## EXERCISE DIRECTIONS
Transcribe the data below verbatim from the line with "(** [u64::sum] on a build profile. *)" to the line with "let header_text := header_string h in". Include both of those lines.

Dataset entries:
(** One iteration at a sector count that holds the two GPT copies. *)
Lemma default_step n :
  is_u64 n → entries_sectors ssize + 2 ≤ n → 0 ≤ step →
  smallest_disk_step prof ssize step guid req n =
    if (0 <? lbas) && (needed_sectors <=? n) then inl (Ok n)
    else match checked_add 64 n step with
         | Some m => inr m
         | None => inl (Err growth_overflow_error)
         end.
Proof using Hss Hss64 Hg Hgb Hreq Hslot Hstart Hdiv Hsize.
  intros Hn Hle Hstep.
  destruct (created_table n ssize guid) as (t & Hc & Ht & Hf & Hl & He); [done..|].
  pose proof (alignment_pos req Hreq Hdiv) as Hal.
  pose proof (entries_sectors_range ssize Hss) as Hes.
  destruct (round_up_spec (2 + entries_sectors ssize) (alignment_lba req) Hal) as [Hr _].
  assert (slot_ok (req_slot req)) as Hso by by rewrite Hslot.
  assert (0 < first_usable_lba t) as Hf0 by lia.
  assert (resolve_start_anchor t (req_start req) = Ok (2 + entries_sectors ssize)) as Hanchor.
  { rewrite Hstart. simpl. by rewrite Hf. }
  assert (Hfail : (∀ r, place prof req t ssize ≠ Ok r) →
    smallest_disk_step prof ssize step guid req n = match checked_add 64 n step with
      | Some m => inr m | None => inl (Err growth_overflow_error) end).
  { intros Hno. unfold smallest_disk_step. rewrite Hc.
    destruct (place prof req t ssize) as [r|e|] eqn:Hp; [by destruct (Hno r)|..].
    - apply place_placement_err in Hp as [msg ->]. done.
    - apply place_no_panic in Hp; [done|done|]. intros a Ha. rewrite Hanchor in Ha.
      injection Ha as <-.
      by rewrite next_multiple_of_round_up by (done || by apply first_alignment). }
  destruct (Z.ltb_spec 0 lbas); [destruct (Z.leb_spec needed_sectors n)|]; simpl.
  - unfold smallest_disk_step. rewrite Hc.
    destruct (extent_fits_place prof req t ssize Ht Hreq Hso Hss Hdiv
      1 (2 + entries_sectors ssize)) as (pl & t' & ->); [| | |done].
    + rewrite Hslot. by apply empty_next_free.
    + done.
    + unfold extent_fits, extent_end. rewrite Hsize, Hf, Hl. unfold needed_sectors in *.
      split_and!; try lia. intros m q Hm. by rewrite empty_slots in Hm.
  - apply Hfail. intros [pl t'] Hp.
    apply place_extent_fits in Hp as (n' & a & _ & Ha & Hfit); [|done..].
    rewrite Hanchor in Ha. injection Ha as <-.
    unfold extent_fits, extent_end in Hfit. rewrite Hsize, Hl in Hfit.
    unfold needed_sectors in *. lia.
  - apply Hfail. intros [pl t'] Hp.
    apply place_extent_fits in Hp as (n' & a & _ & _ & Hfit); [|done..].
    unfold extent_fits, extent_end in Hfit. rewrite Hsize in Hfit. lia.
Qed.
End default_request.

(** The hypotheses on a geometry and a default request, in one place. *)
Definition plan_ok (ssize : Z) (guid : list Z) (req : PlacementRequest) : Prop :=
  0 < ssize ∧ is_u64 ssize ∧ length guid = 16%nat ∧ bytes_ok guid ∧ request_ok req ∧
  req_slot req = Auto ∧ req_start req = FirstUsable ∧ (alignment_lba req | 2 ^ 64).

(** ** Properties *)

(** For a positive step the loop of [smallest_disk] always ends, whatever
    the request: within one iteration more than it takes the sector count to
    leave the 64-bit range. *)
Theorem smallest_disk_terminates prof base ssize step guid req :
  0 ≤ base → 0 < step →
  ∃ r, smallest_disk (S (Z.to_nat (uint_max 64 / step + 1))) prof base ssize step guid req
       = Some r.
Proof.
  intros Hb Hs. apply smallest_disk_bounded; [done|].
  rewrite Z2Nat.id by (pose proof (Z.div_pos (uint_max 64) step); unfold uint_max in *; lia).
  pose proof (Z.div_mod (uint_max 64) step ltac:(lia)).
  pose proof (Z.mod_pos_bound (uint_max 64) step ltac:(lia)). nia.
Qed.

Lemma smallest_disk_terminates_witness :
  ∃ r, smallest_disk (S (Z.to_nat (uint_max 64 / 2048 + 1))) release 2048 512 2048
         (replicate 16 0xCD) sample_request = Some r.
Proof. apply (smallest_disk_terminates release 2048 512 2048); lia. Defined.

---

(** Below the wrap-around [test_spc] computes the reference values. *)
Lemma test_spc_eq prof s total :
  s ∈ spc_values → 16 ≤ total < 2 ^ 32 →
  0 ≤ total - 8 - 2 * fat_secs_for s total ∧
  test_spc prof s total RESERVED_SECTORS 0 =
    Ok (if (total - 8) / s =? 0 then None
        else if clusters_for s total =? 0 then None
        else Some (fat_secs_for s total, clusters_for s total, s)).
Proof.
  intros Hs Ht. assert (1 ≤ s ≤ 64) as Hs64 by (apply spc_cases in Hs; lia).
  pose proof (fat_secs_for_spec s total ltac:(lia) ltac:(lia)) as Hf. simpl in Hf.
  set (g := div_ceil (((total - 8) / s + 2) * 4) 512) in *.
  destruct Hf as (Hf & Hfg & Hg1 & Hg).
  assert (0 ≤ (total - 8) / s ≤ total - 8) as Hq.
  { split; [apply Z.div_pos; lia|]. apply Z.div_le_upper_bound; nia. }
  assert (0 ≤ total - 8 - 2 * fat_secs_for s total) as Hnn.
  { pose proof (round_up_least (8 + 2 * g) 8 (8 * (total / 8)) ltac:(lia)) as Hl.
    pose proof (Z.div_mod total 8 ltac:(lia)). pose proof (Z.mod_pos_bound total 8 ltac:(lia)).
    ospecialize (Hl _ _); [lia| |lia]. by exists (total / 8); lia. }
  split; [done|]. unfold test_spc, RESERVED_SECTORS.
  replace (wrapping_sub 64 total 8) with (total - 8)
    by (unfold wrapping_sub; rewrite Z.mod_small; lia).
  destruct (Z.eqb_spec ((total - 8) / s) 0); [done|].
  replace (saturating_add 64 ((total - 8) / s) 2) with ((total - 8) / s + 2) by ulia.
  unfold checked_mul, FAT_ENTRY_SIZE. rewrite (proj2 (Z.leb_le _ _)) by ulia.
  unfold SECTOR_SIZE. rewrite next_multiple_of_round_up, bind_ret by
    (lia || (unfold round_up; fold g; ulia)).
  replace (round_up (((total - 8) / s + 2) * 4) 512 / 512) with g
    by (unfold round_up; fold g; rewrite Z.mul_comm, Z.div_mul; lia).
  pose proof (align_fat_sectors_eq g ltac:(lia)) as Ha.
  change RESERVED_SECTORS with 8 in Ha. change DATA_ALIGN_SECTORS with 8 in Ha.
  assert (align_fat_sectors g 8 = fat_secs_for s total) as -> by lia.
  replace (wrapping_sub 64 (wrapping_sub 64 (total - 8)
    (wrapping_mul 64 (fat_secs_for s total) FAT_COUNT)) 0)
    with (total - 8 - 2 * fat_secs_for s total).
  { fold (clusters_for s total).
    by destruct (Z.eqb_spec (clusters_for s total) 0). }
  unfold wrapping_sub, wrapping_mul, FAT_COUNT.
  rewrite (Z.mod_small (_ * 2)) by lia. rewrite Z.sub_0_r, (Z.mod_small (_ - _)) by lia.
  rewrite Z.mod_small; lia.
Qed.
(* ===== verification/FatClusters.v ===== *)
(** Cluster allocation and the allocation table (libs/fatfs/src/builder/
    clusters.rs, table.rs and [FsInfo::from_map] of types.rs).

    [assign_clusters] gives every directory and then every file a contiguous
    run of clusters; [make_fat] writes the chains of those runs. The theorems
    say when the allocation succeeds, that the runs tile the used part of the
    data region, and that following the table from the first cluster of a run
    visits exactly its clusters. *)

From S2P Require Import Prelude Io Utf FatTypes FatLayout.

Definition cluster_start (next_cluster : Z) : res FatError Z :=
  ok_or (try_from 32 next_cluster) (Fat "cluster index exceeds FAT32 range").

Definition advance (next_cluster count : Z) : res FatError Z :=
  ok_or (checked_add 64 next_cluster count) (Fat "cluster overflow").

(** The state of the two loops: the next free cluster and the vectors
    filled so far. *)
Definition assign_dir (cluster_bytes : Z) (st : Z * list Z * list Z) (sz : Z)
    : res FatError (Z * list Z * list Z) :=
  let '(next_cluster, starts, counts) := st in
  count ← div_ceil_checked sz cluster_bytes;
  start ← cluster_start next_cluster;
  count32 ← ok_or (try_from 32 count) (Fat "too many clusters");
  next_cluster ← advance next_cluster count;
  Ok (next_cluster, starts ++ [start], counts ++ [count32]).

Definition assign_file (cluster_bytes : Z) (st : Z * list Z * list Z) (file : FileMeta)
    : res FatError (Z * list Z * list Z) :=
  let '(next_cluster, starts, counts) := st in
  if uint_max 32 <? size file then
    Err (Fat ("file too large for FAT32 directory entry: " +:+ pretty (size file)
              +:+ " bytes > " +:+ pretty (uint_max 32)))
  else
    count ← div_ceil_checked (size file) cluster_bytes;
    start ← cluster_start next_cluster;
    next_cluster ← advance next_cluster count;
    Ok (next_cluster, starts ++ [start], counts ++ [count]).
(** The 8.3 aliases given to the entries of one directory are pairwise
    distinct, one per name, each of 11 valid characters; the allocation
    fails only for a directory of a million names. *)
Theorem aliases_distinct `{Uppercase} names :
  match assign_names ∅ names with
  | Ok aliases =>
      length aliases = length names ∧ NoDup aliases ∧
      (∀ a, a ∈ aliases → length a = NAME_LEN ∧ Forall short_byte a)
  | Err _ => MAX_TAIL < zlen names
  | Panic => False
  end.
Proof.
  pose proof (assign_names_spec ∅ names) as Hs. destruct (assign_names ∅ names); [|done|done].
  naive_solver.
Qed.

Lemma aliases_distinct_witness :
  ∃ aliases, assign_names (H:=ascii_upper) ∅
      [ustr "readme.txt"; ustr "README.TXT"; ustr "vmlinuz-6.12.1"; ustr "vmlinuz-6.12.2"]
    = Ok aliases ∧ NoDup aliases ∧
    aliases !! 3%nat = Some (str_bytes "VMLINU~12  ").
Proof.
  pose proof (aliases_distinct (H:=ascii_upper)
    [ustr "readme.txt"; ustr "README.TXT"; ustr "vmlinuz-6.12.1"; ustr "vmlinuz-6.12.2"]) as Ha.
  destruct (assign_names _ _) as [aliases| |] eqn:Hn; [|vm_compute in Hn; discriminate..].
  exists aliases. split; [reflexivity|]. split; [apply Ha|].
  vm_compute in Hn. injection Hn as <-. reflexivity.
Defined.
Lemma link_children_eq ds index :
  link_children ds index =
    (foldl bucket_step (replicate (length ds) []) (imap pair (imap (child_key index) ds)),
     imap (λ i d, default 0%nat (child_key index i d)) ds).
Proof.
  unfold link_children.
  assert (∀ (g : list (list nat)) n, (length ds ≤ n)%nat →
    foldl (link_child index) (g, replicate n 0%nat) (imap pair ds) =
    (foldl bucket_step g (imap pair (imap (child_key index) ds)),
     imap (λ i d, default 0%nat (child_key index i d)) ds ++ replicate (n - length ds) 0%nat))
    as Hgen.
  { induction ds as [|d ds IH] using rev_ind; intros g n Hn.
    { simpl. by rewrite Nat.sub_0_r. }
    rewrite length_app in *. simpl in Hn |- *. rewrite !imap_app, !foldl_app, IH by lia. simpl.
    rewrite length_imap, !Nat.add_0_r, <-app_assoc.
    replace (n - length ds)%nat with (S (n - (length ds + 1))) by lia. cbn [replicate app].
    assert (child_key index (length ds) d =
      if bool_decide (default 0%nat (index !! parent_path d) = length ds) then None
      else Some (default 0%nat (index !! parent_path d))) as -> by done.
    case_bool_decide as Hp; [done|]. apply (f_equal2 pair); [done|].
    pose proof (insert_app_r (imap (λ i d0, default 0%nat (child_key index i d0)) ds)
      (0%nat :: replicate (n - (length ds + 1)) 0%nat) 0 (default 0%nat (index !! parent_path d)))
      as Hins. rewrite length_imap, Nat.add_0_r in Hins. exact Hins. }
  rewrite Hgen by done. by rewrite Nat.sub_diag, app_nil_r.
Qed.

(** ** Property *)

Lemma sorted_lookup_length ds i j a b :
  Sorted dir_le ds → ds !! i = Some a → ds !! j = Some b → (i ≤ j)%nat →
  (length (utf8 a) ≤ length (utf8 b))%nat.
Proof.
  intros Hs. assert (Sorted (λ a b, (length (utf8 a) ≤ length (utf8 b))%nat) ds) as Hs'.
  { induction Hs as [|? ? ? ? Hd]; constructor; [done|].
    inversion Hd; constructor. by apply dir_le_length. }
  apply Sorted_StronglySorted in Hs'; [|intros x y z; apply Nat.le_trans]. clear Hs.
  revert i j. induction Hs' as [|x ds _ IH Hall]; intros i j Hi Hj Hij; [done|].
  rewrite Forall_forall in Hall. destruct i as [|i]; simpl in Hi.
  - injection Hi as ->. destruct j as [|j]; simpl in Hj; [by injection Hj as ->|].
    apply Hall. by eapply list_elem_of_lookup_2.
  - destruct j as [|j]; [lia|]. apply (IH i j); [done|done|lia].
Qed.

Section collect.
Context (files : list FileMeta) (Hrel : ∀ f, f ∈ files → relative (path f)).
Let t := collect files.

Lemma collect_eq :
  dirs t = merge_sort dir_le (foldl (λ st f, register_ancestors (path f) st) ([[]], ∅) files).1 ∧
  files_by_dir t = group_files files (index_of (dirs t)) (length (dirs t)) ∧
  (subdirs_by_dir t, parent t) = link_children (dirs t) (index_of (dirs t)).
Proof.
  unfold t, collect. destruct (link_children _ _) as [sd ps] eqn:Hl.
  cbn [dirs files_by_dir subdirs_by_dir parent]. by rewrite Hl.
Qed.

--

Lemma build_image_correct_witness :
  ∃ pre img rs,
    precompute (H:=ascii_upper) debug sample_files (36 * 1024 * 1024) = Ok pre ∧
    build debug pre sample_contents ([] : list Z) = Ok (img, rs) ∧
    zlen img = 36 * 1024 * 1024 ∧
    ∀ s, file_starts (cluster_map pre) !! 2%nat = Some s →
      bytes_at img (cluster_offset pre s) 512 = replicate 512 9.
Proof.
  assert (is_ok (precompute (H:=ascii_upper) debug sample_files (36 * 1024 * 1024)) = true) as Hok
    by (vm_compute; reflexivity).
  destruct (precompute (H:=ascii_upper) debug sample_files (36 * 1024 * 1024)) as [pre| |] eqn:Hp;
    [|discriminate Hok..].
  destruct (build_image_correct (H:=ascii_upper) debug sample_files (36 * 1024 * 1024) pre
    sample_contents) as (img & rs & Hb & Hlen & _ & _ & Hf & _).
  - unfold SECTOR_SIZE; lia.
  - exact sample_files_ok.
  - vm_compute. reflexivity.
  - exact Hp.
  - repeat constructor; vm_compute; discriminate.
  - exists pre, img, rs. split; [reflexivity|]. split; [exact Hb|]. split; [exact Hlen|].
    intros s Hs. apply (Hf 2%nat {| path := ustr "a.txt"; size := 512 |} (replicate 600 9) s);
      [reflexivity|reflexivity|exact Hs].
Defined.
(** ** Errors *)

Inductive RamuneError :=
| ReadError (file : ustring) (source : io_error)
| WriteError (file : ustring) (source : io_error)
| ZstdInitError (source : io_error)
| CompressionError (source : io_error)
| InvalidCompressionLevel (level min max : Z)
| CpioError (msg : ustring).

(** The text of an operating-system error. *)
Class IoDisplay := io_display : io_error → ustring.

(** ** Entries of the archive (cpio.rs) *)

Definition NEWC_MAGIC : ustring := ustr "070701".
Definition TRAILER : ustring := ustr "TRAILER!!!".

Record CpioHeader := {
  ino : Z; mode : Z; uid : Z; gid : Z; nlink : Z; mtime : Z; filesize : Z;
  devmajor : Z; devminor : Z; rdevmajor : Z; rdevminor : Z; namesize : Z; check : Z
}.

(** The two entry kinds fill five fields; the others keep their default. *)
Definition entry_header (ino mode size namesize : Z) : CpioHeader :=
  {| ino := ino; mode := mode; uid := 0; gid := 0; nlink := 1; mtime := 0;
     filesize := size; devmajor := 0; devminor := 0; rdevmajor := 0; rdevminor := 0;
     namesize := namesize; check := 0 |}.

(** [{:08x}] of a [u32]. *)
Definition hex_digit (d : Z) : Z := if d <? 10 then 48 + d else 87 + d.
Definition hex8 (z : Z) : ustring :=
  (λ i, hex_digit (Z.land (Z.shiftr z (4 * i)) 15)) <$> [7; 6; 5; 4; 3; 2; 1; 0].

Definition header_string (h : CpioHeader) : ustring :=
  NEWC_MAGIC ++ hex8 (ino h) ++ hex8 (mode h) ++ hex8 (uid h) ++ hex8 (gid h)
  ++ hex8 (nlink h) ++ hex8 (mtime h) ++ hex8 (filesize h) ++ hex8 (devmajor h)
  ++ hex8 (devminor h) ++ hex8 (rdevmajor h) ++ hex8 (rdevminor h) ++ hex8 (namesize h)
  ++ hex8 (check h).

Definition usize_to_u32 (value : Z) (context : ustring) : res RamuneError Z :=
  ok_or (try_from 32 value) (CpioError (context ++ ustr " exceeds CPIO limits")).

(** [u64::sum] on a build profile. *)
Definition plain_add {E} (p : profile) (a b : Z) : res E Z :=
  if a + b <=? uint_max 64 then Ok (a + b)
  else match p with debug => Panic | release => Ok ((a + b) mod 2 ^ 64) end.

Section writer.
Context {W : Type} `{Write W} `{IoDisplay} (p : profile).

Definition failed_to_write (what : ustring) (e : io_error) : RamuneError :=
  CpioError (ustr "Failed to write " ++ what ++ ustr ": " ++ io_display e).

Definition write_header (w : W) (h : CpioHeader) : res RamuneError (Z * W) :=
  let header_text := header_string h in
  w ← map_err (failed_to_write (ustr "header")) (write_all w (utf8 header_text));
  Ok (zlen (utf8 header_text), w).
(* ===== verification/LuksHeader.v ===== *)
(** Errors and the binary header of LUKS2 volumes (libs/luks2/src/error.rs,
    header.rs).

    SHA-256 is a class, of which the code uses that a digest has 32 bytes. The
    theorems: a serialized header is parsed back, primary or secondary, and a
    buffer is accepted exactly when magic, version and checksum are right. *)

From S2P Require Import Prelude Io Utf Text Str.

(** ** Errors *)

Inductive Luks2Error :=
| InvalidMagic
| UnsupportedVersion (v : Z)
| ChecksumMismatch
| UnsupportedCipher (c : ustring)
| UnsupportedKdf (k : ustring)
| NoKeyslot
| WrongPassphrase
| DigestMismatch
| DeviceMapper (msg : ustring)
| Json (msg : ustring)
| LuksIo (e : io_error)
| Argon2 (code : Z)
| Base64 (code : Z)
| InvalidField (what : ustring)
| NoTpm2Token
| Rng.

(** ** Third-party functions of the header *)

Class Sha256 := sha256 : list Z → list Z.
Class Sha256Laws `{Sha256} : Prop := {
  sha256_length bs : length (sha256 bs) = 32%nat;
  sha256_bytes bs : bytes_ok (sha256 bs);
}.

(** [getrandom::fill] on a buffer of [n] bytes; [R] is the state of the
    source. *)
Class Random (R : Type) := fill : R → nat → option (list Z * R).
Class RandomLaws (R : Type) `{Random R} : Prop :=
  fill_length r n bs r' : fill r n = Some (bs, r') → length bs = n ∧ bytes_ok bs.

## ANSWER TO THIS PROBLEM
(** [u64::sum] on a build profile. *)
Definition plain_add {E} (p : profile) (a b : Z) : res E Z :=
  if a + b <=? uint_max 64 then Ok (a + b)
  else match p with debug => Panic | release => Ok ((a + b) mod 2 ^ 64) end.

Section writer.
Context {W : Type} `{Write W} `{IoDisplay} (p : profile).

Definition failed_to_write (what : ustring) (e : io_error) : RamuneError :=
  CpioError (ustr "Failed to write " ++ what ++ ustr ": " ++ io_display e).

Definition write_header (w : W) (h : CpioHeader) : res RamuneError (Z * W) :=
  let header_text := header_string h in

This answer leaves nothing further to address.